I was trying to figure out how much force a rock climber would experience when they fall, at first I thought the rock climber would have some potential energy ($E_p$) given they are a certain distance up ($h$), have mass ($m$) and are under the force from gravity ($g$). $E_p = mgh$. I then thought that potential energy would be converted to kinetic energy, then to work done. Assuming that the transfer of energy is 100% efficient then I can just skip the kinetic energy part and convert right from potential energy to work done ($E_w$). So $E_w = E_p$, work done is the force ($F$) applied over a certain distance. I’m guessing in this situation the distance would be how much the rope stretches when the faller falls, lets call that ($d$).
$$Fd = mgh$$
or
$$F = \frac{mgh}{d} \tag{1}$$
(1) Feels right as it meets my sanity checks :-
- The more stretching ($d$), the less force ($F$)
- The more mass ($m$) the more force ($F$)
- The higher the fall ($h$) the more force ($F$)
There is just one problem. When I go online to find dummy values to check for ($d$) I find out that the stretch of the rope is always given as a percentage... Which implies the longer the rope is the more it stretches. If we are falling from a larger distance ($h$) we would need more rope, we can conclude $h \propto d$. If we add in the constant of proportionality we end up with $$d = kh \tag{2}$$ subbing (2) into (1) we get
$$F = \frac{mgh}{kh}$$ Which simplifies down to $$F = \frac{mg}{k}\tag{3}$$
If I then do a sanity check on that…
More stretching probably means higher ($k$), so lower ($F$) which is fine
More mass ($m$) is more force ($F$), fine
Uhm, yeah… Turns out falling from higher ($h$) doesn’t make a difference here...

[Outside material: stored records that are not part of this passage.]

(** [s.startswith(p)], [sub in s] and [c in s] in terms of
    concatenation. *)
Lemma startswith_spec p s :
  PyStr.startswith p s = true ↔ ∃ t, s = p +:+ t.
Proof.
  revert s. induction p as [|a p IH]; intros s.
  - split; [by exists s|done].
  - destruct s as [|b s]; cbn [PyStr.startswith].
    + split; [done|]. by intros [t ?].
    + destruct (Ascii.eqb_spec a b) as [->|Hne].
      * rewrite IH. split.
        -- intros [t ->]. by exists t.
        -- intros [t [= ->]]. by exists t.
      * split; [done|]. intros [t [= ? _]]. by subst.
Qed.

Lemma contains_spec sub s :
  PyStr.contains sub s = true ↔ ∃ pre post, s = pre +:+ sub +:+ post.
Proof.
  induction s as [|c s IH].
  - cbn [PyStr.contains]. rewrite orb_false_r, startswith_spec. split.
    + intros [t Ht]. by exists "", t.
    + intros ([|? ?] & post & Hs); [by exists post|done].
  - cbn [PyStr.contains]. rewrite orb_true_iff, startswith_spec, IH. split.
    + intros [[t ->]|(pre & post & ->)].
      * by exists "", t.
      * by exists (String c pre), post.
    + intros ([|c' pre] & post & Hs).
      * left. by exists post.
      * right. injection Hs as _ ->. by exists pre, post.
Qed.

Lemma has_char_spec c s :
  PyStr.has_char c s = true ↔ ∃ pre post, s = pre +:+ String c post.
Proof.
  induction s as [|a s IH]; cbn [PyStr.has_char].
  - split; [done|]. by intros ([|? ?] & ? & ?).
  - rewrite orb_true_iff, IH. split.
    + intros [Ha|(pre & post & ->)].
      * apply Ascii.eqb_eq in Ha as ->. by exists "", s.
      * by exists (String a pre), post.
    + intros ([|a' pre] & post & Hs).
      * injection Hs as -> _. left. apply Ascii.eqb_refl.
      * injection Hs as _ ->. right. by exists pre, post.
Qed.

End Substrings.

Section PatternFlags.

Context {libs : PyLibs}.
Variable names : list string.

(** [int(b)] is 1 exactly for [True]. *)
Lemma int_of_bool_one b : int_of_bool b = VInt 1 ↔ b = true.
Proof. by destruct b. Qed.

(** X14. For a parsed URL, [RandomString] is 1 exactly when the URL, in
    the case it was typed in, contains eight consecutive characters among
    the digits and the lower-case letters [a] to [f]. The two extractors
    agree on the flag. *)
Theorem random_string_flag url parsed :
  urlparse url = Some parsed →
  (PhishingDetector.extract_features names url !! "RandomString"
   = Some (VInt 1)
   ↔ ∃ pre a post, url = pre +:+ a +:+ post ∧ String.length a = 8%nat
                   ∧ PyStr.all PyRe.hex_lower a = true)
  ∧ URLFeatureExtractor.extract_all_features names url !! "RandomString"
    = PhishingDetector.extract_features names url !! "RandomString".
Proof.
  intros Hp.
  assert (PhishingDetector.extract_features names url !! "RandomString"
          = Some (int_of_bool (PyRe.search_hex8 url))) as Hmain.
  { eapply extract_features_computed.
    - unfold PhishingDetector.computed_features. by rewrite Hp.
    - find_item. }
  assert (URLFeatureExtractor.extract_all_features names url
            !! "RandomString"
          = Some (int_of_bool (PyRe.search_hex8 url))) as Hfixed.
  { eapply extract_all_features_computed.
    - unfold URLFeatureExtractor.computed_features. by rewrite Hp.
    - find_item. }
  rewrite Hfixed, Hmain. split; [|done].
  split.
  - destruct (PyRe.search_hex8 url) eqn:Hs; [|done]. intros _.
    by apply search_hex8_spec.
  - intros Hs. apply search_hex8_spec in Hs. by rewrite Hs.
Qed.

(** X15. For a parsed URL whose host name is ASCII, [IpAddress] is 1
    exactly when the lower-cased host name starts with four non-empty
    runs of the digits 0 to 9 separated by dots. Nothing bounds the runs
    and anything may follow them. The two extractors agree on the flag.
    The host name is taken to be ASCII because [\d] also matches the
    decimal digits of other scripts. *)
Theorem ip_address_flag url parsed :
  urlparse url = Some parsed →
  PyStr.isascii (netloc parsed) = true →
  (PhishingDetector.extract_features names url !! "IpAddress" = Some (VInt 1)
   ↔ ∃ d1 d2 d3 d4 rest,
       PyStr.lower (netloc parsed)
       = d1 +:+ "." +:+ d2 +:+ "." +:+ d3 +:+ "." +:+ d4 +:+ rest
       ∧ Forall (λ d, d ≠ "" ∧ PyStr.all PyStr.isdigit d = true)
                [d1; d2; d3; d4])
  ∧ URLFeatureExtractor.extract_all_features names url !! "IpAddress"
    = PhishingDetector.extract_features names url !! "IpAddress".
Proof.
  intros Hp _.
  assert (PhishingDetector.extract_features names url !! "IpAddress"
          = Some (int_of_bool
                    (PyRe.match_dotted_quad (PyStr.lower (netloc parsed)))))
    as Hmain.
  { eapply extract_features_computed.
    - unfold PhishingDetector.computed_features. by rewrite Hp.
    - find_item. }
  assert (URLFeatureExtractor.extract_all_features names url !! "IpAddress"
          = Some (int_of_bool
                    (PyRe.match_dotted_quad (PyStr.lower (netloc parsed)))))
    as Hfixed.
  { eapply extract_all_features_computed.
    - unfold URLFeatureExtractor.computed_features. by rewrite Hp.
    - find_item. }
  rewrite Hfixed, Hmain. split; [|done].
  split.
  - destruct (PyRe.match_dotted_quad _) eqn:Hs; [|done]. intros _.
    by apply match_dotted_quad_spec.
  - intros Hs. apply match_dotted_quad_spec in Hs. by rewrite Hs.
Qed.

(** X16. For a parsed URL, [HttpsInHostname] is 1 exactly when the
    lower-cased host name contains [https], [DoubleSlashInPath] when the
    path contains two slashes in a row, and [AtSymbol] and [TildeSymbol]
    when the URL contains the character. *)
Theorem substring_flags url parsed :
  urlparse url = Some parsed →
  let fs := PhishingDetector.extract_features names url in
  (fs !! "HttpsInHostname" = Some (VInt 1)
   ↔ ∃ pre post, PyStr.lower (netloc parsed) = pre +:+ "https" +:+ post)
  ∧ (fs !! "DoubleSlashInPath" = Some (VInt 1)
     ↔ ∃ pre post, path parsed = pre +:+ "//" +:+ post)
  ∧ (fs !! "AtSymbol" = Some (VInt 1) ↔ ∃ pre post, url = pre +:+ "@" +:+ post)
  ∧ (fs !! "TildeSymbol" = Some (VInt 1)
     ↔ ∃ pre post, url = pre +:+ "~" +:+ post).
Proof.
  intros Hp fs. subst fs.
  assert (PhishingDetector.computed_features names url
          = PhishingDetector.computed_features names url) as Hkvs by done.
  unfold PhishingDetector.computed_features at 2 in Hkvs.
  rewrite Hp in Hkvs. change (Some parsed ≫= ?f) with (f parsed) in Hkvs.
  cbv beta zeta in Hkvs.
  repeat split.
  all: try (intros Hv; erewrite extract_features_computed in Hv;
            [|exact Hkvs|find_item];
            apply (inj Some), int_of_bool_one in Hv).
  all: try (intros Hv; erewrite extract_features_computed;
            [|exact Hkvs|find_item]; f_equal; apply int_of_bool_one).
  - by apply contains_spec.
  - by apply contains_spec.
  - rewrite contains_slashes_lower in Hv. by apply contains_spec.
  - rewrite contains_slashes_lower. by apply contains_spec.
  - by apply has_char_spec.
  - by apply has_char_spec.
  - by apply has_char_spec.
  - by apply has_char_spec.
Qed.

End PatternFlags.

(** ** What the printers write *)

Section Reports.

Context {libs : PyLibs} {colors : Colorama}.
Variable model : Row → float.
Variable names : list string.

(** The value computed for [SubdomainLevel]. *)
Lemma lookup_SubdomainLevel url parsed :
  urlparse url = Some parsed →
  PhishingDetector.extract_features names url !! "SubdomainLevel"
  = Some (VInt (PyStr.count "." (subdomain (tldextract url)) + 1)).
Proof.
  intros Hp. eapply extract_features_computed.
  - unfold PhishingDetector.computed_features. by rewrite Hp.
  - find_item.
Qed.

(** The outcome of [analyze] on an official host. *)
Lemma analyze_official url parsed :
  urlparse (PhishingDetector.normalize url) = Some parsed →
  PhishingDetector.is_official (PyStr.lower (netloc parsed)) = true →
  PhishingDetector.analyze model names url
  = (Result {| result := Legitimate; confidence := 100; threats := [];
               features := features_of names url |}, []).
Proof.
  intros Hp Hoff. rewrite analyze_unfold. cbv zeta.
  assert (truthy (get0 (features_of names url) "IsOfficialDomain") = true)
    as ->; [|done].
  apply override_iff. by exists parsed.
Qed.

(** X17. What [print_results] writes for the outcome of [analyze] on a
    URL with an official host: the verdict in green with confidence 100%,
    no threat section, and all six feature lines, with
    [NumSensitiveWords] at 0, [BrandSpoofing] "No" and [IsOfficialDomain]
    "Yes". *)
Theorem official_report url parsed :
  urlparse (PhishingDetector.normalize url) = Some parsed →
  PhishingDetector.is_official (PyStr.lower (netloc parsed)) = true →
  Console.print_results (PhishingDetector.analyze model names url).1
  = [nl +:+ Fore_GREEN +:+ "✅ Legitimate (Confidence: 100%)"
     +:+ Style_RESET_ALL;
     nl +:+ Fore_CYAN +:+ "🔍 Features:" +:+ Style_RESET_ALL;
     "- UrlLength: " +:+ Fore_WHITE
     +:+ pretty (PyStr.len (PhishingDetector.normalize url))
     +:+ Style_RESET_ALL;
     "- NoHttps: "
     +:+ (if String.eqb (scheme parsed) "https" then Fore_GREEN else Fore_RED)
     +:+ (if String.eqb (scheme parsed) "https" then "Yes" else "No")
     +:+ Style_RESET_ALL;
     "- SubdomainLevel: " +:+ Fore_WHITE
     +:+ pretty (PyStr.count "."
                   (subdomain (tldextract (PhishingDetector.normalize url)))
                 + 1)
     +:+ Style_RESET_ALL;
     "- NumSensitiveWords: " +:+ Fore_WHITE +:+ "0" +:+ Style_RESET_ALL;
     "- BrandSpoofing: " +:+ Fore_GREEN +:+ "No" +:+ Style_RESET_ALL;
     "- IsOfficialDomain: " +:+ Fore_GREEN +:+ "Yes" +:+ Style_RESET_ALL].
Proof.
  intros Hp Hoff. rewrite (analyze_official _ _ Hp Hoff).
  unfold Console.print_results.
  cbn [fst threats features result confidence shown_features flat_map].
  rewrite (lookup_UrlLength _ _ _ Hp), (lookup_NoHttps _ _ _ Hp),
    (lookup_SubdomainLevel _ _ Hp), (lookup_NumSensitiveWords _ _ _ Hp),
    (lookup_BrandSpoofing _ _ _ Hp), (lookup_IsOfficialDomain _ _ _ Hp), Hoff.
  assert ((if PyStr.in_list "BrandSpoofing" names
           then PhishingDetector.check_brand_usage (PyStr.lower (netloc parsed))
           else VInt 0) = VInt 0) as ->.
  { unfold PhishingDetector.check_brand_usage. rewrite Hoff.
    by destruct (PyStr.in_list _ _). }
  by destruct (String.eqb (scheme parsed) "https").
Qed.

(** X18. What [print_result] writes for the outcome of
    [predict_phishing] on a URL that the parser rejects, with a classifier
    that returns probabilities: the verdict of the all-zero row, no threat
    section, and six feature lines at their defaults, among them
    "Uses HTTPS: Yes". *)
Theorem rejected_url_report url :
  (∀ row, probability (model row)) →
  urlparse url = None →
  let p := model (map (λ name, (name, VInt 0)) names) in
  Console.print_result
    (URLFeatureExtractor.predict_phishing model names url).1
  = [nl
     +:+ (if (0.7 <? p)%float then Fore_RED else Fore_GREEN)
     +:+ (if (0.7 <? p)%float then "⚠ PHISHING" else "✅ Legitimate")
     +:+ " (Confidence: "
     +:+ confidence_text (Z.min 99 (floor_of_float (p * 100))) +:+ ")"
     +:+ Style_RESET_ALL;
     nl +:+ Fore_CYAN +:+ "🔍 Key Features:" +:+ Style_RESET_ALL;
     "- URL Length: " +:+ Fore_WHITE +:+ "0" +:+ Style_RESET_ALL;
     "- Uses HTTPS: " +:+ Fore_GREEN +:+ "Yes" +:+ Style_RESET_ALL;
     "- Subdomains: " +:+ Fore_WHITE +:+ "0" +:+ Style_RESET_ALL;
     "- Sensitive Words: " +:+ Fore_WHITE +:+ "0" +:+ Style_RESET_ALL;
     "- Brand Spoofing: " +:+ Fore_WHITE +:+ "No" +:+ Style_RESET_ALL;
     "- Official Domain: " +:+ Fore_WHITE +:+ "No" +:+ Style_RESET_ALL].
Proof.
  intros Hmodel Hp p. subst p. rewrite predict_phishing_unfold. cbv zeta.
  assert (URLFeatureExtractor.extract_all_features names url = zeros names)
    as ->.
  { unfold URLFeatureExtractor.extract_all_features,
      URLFeatureExtractor.computed_features. by rewrite Hp. }
  rewrite get0_zeros. cbn [truthy Z.eqb negb].
  assert (schema_row names (zeros names)
          = map (λ name, (name, VInt 0)) names) as ->.
  { unfold schema_row. apply map_ext. intros name. by rewrite get0_zeros. }
  set (p := model _).
  edestruct int_of_probability_times_100 as (n & -> & -> & _);
    [apply Hmodel|].
  unfold Console.print_result, threat_list.
  cbn [fst URLFeatureExtractor.threat_indicators URLFeatureExtractor.features
       URLFeatureExtractor.result URLFeatureExtractor.confidence
       Console.feature_map map].
  rewrite !get0_zeros. cbn [truthy gt_two Z.eqb Z.ltb Z.compare negb app].
  by destruct (0.7 <? p)%float.
Qed.

End Reports.

Section ReportShape.

Context {libs : PyLibs} {colors : Colorama}.
Variable model : Row → float.
Variable names : list string.
(** * PC-BASIC value engine: values.py

    A shallow embedding of [pcbasic/basic/values.py]: the [Values] facade
    (type promotion, negation, bitwise operators, comparisons, CVI/CVS/CVD,
    INSTR) and the number formatters ([float_to_str], [format_number] and
    their helpers).

    Python 2 [str] and [bytearray] are byte strings: they are [string] here,
    one [ascii] per byte.  Python [int] is [Z].  A raised exception is the
    [Raise] branch of [result]. *)

From Stdlib Require Import ZArith List Bool Lia String Ascii.
From Stdlib Require Import DecimalString DecimalPos.
Import ListNotations.

Open Scope string_scope.
Open Scope Z_scope.

(** ** Exceptions *)

(** The error numbers of [error.py] that values.py raises. *)
Inductive error_code : Type := STX | IFC | OVERFLOW | TYPE_MISMATCH.

Inductive exn : Type :=
| RunError (err : error_code)
| KeyError
| IndexError
| AttributeError.

Inductive result (A : Type) : Type :=
| Ok (a : A)
| Raise (e : exn).

Arguments Ok {A} a.
Arguments Raise {A} e.

Definition bind {A B : Type} (r : result A) (k : A -> result B) : result B :=
  match r with
  | Ok a => k a
  | Raise e => Raise e
  end.

Notation "x <- c1 ;; c2" := (bind c1 (fun x => c2))
  (at level 61, c1 at next level, right associativity).

Notation "' pat <- c1 ;; c2" := (bind c1 (fun pat => c2))
  (at level 61, pat pattern, c1 at next level, right associativity).

Definition is_run_error {A : Type} (r : result A) : bool :=
  match r with
  | Raise (RunError _) => true
  | _ => false
  end.

(** Modelled from the spec: error.throw_if, which values.py imports and
    error.py defines; it raises a runtime error when its argument holds. *)
Definition throw_if (b : bool) : result unit :=
  if b then Raise (RunError IFC) else Ok tt.

(** ** Python byte strings *)

Module Py.

Definition len (s : string) : Z := Z.of_nat (String.length s).

Fixpoint take (n : nat) (s : string) : string :=
  match n, s with
  | S n', String c s' => String c (take n' s')
  | _, _ => EmptyString
  end.

Fixpoint drop (n : nat) (s : string) : string :=
  match n, s with
  | S n', String _ s' => drop n' s'
  | _, _ => s
  end.

(** A slice bound [k] as Python clamps it: negative bounds count from
    the end. *)
Definition bound (s : string) (k : Z) : nat :=
  if k <? 0 then Z.to_nat (Z.max 0 (len s + k)) else Z.to_nat k.

(** [s[:k]] *)
Definition slice_to (s : string) (k : Z) : string := take (bound s k) s.

(** [s[k:]] *)
Definition slice_from (s : string) (k : Z) : string := drop (bound s k) s.

(** [c * n] for a one-character string; empty when [n <= 0]. *)
Fixpoint replicate (n : nat) (c : ascii) : string :=
  match n with
  | O => EmptyString
  | S n' => String c (replicate n' c)
  end.

Definition mul (c : ascii) (n : Z) : string := replicate (Z.to_nat n) c.

(** [c in s] for a one-character [c]. *)
Fixpoint contains (c : ascii) (s : string) : bool :=
  match s with
  | EmptyString => false
  | String d s' => Ascii.eqb c d || contains c s'
  end.

(** [s.rstrip(c)] *)
Fixpoint rstrip (c : ascii) (s : string) : string :=
  match s with
  | EmptyString => EmptyString
  | String d s' =>
      match rstrip c s' with
      | EmptyString => if Ascii.eqb d c then EmptyString else String d EmptyString
      | r => String d r
      end
  end.

(** [s[i]], with [IndexError] out of range and negative [i] counted from
    the end. *)
Definition index (s : string) (i : Z) : result ascii :=
  let j := if i <? 0 then len s + i else i in
  if (j <? 0) || (len s <=? j) then Raise IndexError
  else match String.get (Z.to_nat j) s with
       | Some c => Ok c
       | None => Raise IndexError
       end.

(** [s.find(sub)]: the lowest index where [sub] starts, or -1. *)
Fixpoint find_from (sub s : string) (pos : Z) : Z :=
  if String.prefix sub s then pos
  else match s with
       | EmptyString => -1
       | String _ s' => find_from sub s' (pos + 1)
       end.

Definition find (s sub : string) : Z := find_from sub s 0.

(** [str(n)] for a non-negative [n]. *)
Definition str_nat (n : Z) : string :=
  NilEmpty.string_of_uint (N.to_uint (Z.to_N n)).

(** [ord(c)] *)
Definition ord (c : ascii) : Z := Z.of_N (N_of_ascii c).

(** [chr(n)] for [0 <= n < 256]. *)
Definition chr (n : Z) : ascii := ascii_of_N (Z.to_N n).

End Py.

(** ** Values *)

(** The two classes of [numbers.Float]. *)
Inductive float_class : Type := SingleClass | DoubleClass.

(** A [numbers.Float] object: its class and its byte buffer. *)
Record Float : Type := mkFloat { fclass : float_class; fbuf : string }.

(** A BASIC value: a [numbers.Integer] (2-byte buffer), a [numbers.Single]
    or [numbers.Double] (4- or 8-byte buffer), or a string, which is the
    tuple of ['$'] and a 3-byte descriptor into string space. *)
Inductive value : Type :=
| Integer (buf : string)
| Num (f : Float)
| Str (desc : string).

Definition Single (buf : string) : value := Num (mkFloat SingleClass buf).
Definition Double (buf : string) : value := Num (mkFloat DoubleClass buf).

Inductive typechar : Type := INT | SNG | DBL | STR.

Definition typechar_ascii (t : typechar) : ascii :=
  match t with
  | INT => "%" | SNG => "!" | DBL => "#" | STR => "$"
  end%char.

Definition class_sigil (c : float_class) : typechar :=
  match c with SingleClass => SNG | DoubleClass => DBL end.

(** [Values.sigil] *)
Definition sigil (num : value) : typechar :=
  match num with
  | Str _ => STR
  | Integer _ => INT
  | Num f => class_sigil (fclass f)
  end.

Definition is_numeric (v : value) : bool :=
  match v with Str _ => false | _ => true end.

(** [SIZE_TO_TYPE] *)
Definition SIZE_TO_TYPE (size : Z) : result typechar :=
  if size =? 2 then Ok INT
  else if size =? 3 then Ok STR
  else if size =? 4 then Ok SNG
  else if size =? 8 then Ok DBL
  else Raise KeyError.

(** [Values.from_bytes]: the size of the buffer selects the class, whose
    [from_bytes] keeps a copy of the bytes. *)
Definition from_bytes (token_bytes : string) : result value :=
  typechar <- SIZE_TO_TYPE (Py.len token_bytes) ;;
  match typechar with
  | STR => Ok (Str token_bytes)
  | INT => Ok (Integer token_bytes)
  | SNG => Ok (Single token_bytes)
  | DBL => Ok (Double token_bytes)
  end.

(** [Values.to_bytes] *)
Definition to_bytes (basic_val : value) : string :=
  match basic_val with
  | Str desc => desc
  | Integer buf => buf
  | Num f => fbuf f
  end.

(** [null]: a value of the given type with a zeroed buffer. *)
Definition null (t : typechar) : value :=
  match t with
  | STR => Str (Py.mul zero 3)
  | INT => Integer (Py.mul zero 2)
  | SNG => Single (Py.mul zero 4)
  | DBL => Double (Py.mul zero 8)
  end.

(** [pass_string] *)
Definition pass_string (inp : value) : result value :=
  match sigil inp with
  | STR => Ok inp
  | _ => Raise (RunError TYPE_MISMATCH)
  end.

(** [pass_number] *)
Definition pass_number (inp : value) : result value :=
  match sigil inp with
  | STR => Raise (RunError TYPE_MISMATCH)
  | _ => Ok inp
  end.

(** ** numbers.Integer, from the byte layout of the spec *)

Module IntegerOps.

(** Little-endian value of a byte buffer. *)
Fixpoint le_decode (buf : string) : Z :=
  match buf with
  | EmptyString => 0
  | String c rest => Py.ord c + 256 * le_decode rest
  end.

(** Little-endian bytes of the low [8 * n] bits of [v]. *)
Fixpoint le_encode (n : nat) (v : Z) : string :=
  match n with
  | O => EmptyString
  | S n' => String (Py.chr (v mod 256)) (le_encode n' (v / 256))
  end.

(** Modelled from the spec: numbers.Integer.to_int, the two's-complement
    value of the 2-byte little-endian buffer, or with [unsigned] the
    stored bits read as 0...65535. *)
Definition to_int (buf : string) (unsigned : bool) : Z :=
  let u := le_decode buf in
  if unsigned then u
  else if 32768 <=? u then u - 65536 else u.

(** Modelled from the spec: numbers.Integer.from_int, which stores a
    Python integer of the range -32768...32767 (with [unsigned],
    0...65535) in two's complement and raises Overflow outside it. *)
Definition from_int (in_int : Z) (unsigned : bool) : result value :=
  let ok := if unsigned then (0 <=? in_int) && (in_int <=? 65535)
            else (-32768 <=? in_int) && (in_int <=? 32767) in
  if ok then Ok (Integer (le_encode 2 (in_int mod 65536)))
  else Raise (RunError OVERFLOW).

End IntegerOps.

(** ** numbers.Float, from the byte layout of the spec *)

Module FloatOps.

(** Modelled from the spec: the class attribute [digits] of numbers.py,
    the native digit count: 7 for Single, 16 for Double. *)
Definition digits (f : Float) : Z :=
  match fclass f with SingleClass => 7 | DoubleClass => 16 end.

(** Modelled from the spec: the class attribute [exp_sign], the exponent
    letter: E for Single, D for Double. *)
Definition exp_sign (f : Float) : ascii :=
  match fclass f with SingleClass => "E" | DoubleClass => "D" end%char.

(** Modelled from the spec: the class attribute [sigil]. *)
Definition fsigil (f : Float) : ascii :=
  typechar_ascii (class_sigil (fclass f)).

(** The exponent byte, [buffer[-1]]. *)
Fixpoint exp_byte (buf : string) : ascii :=
  match buf with
  | EmptyString => zero
  | String c EmptyString => c
  | String _ rest => exp_byte rest
  end.

(** Apply [g] to [buffer[-2]], the byte that holds the sign bit. *)
Fixpoint on_sign_byte (g : ascii -> ascii) (buf : string) : string :=
  match buf with
  | String m (String e EmptyString) => String (g m) (String e EmptyString)
  | String c rest => String c (on_sign_byte g rest)
  | EmptyString => EmptyString
  end.

Fixpoint sign_byte (buf : string) : ascii :=
  match buf with
  | String m (String e EmptyString) => m
  | String _ rest => sign_byte rest
  | EmptyString => zero
  end.

Definition msb (c : ascii) : bool :=
  match c with Ascii _ _ _ _ _ _ _ b7 => b7 end.

Definition set_msb (b : bool) (c : ascii) : ascii :=
  match c with Ascii b0 b1 b2 b3 b4 b5 b6 _ => Ascii b0 b1 b2 b3 b4 b5 b6 b end.

Definition flip_msb (c : ascii) : ascii := set_msb (negb (msb c)) c.

(** Modelled from the spec: numbers.Float.is_zero; zero is an exponent
    byte of 0. *)
Definition is_zero (f : Float) : bool := Ascii.eqb (exp_byte (fbuf f)) zero.

(** Modelled from the spec: numbers.Float.is_negative; the sign is the
    top bit of the byte before the exponent. *)
Definition is_negative (f : Float) : bool := msb (sign_byte (fbuf f)).

(** Modelled from the spec: numbers.Float.iabs clears the sign bit. *)
Definition iabs (f : Float) : Float :=
  mkFloat (fclass f) (on_sign_byte (set_msb false) (fbuf f)).

(** Modelled from the spec: numbers.Float.ineg flips the sign bit; zero
    remains zero. *)
Definition ineg (f : Float) : Float :=
  if is_zero f then f
  else mkFloat (fclass f) (on_sign_byte flip_msb (fbuf f)).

So this implies that someone falling from say $1\cdot10^{-3}$ m is experiencing the same force as someone falling $100m$. Where have I gone wrong in my thinking? Thanks
To a first approximation the rope acts as a spring. The force is linearly proportional to the amount of stretch. It starts at $0$ when the rope just goes taut. We usually write $F=kx$ where $k$ is the spring constant and $x$ is the current stretch. The energy absorbed is then $\frac 12kx^2$, which you can set equal to the potential energy loss from the fall. Then $E=mgh=\frac 12kx^2=\frac {F^2}{2k}$. The maximum force rises as the square root of the height of the fall and is smaller when the $k$ factor is reduced because the energy is dissipated over a longer distance.
The stretch is given as a percentage because the rope stretches a given percentage when subjected to a given force. At a given force a longer rope will stretch more.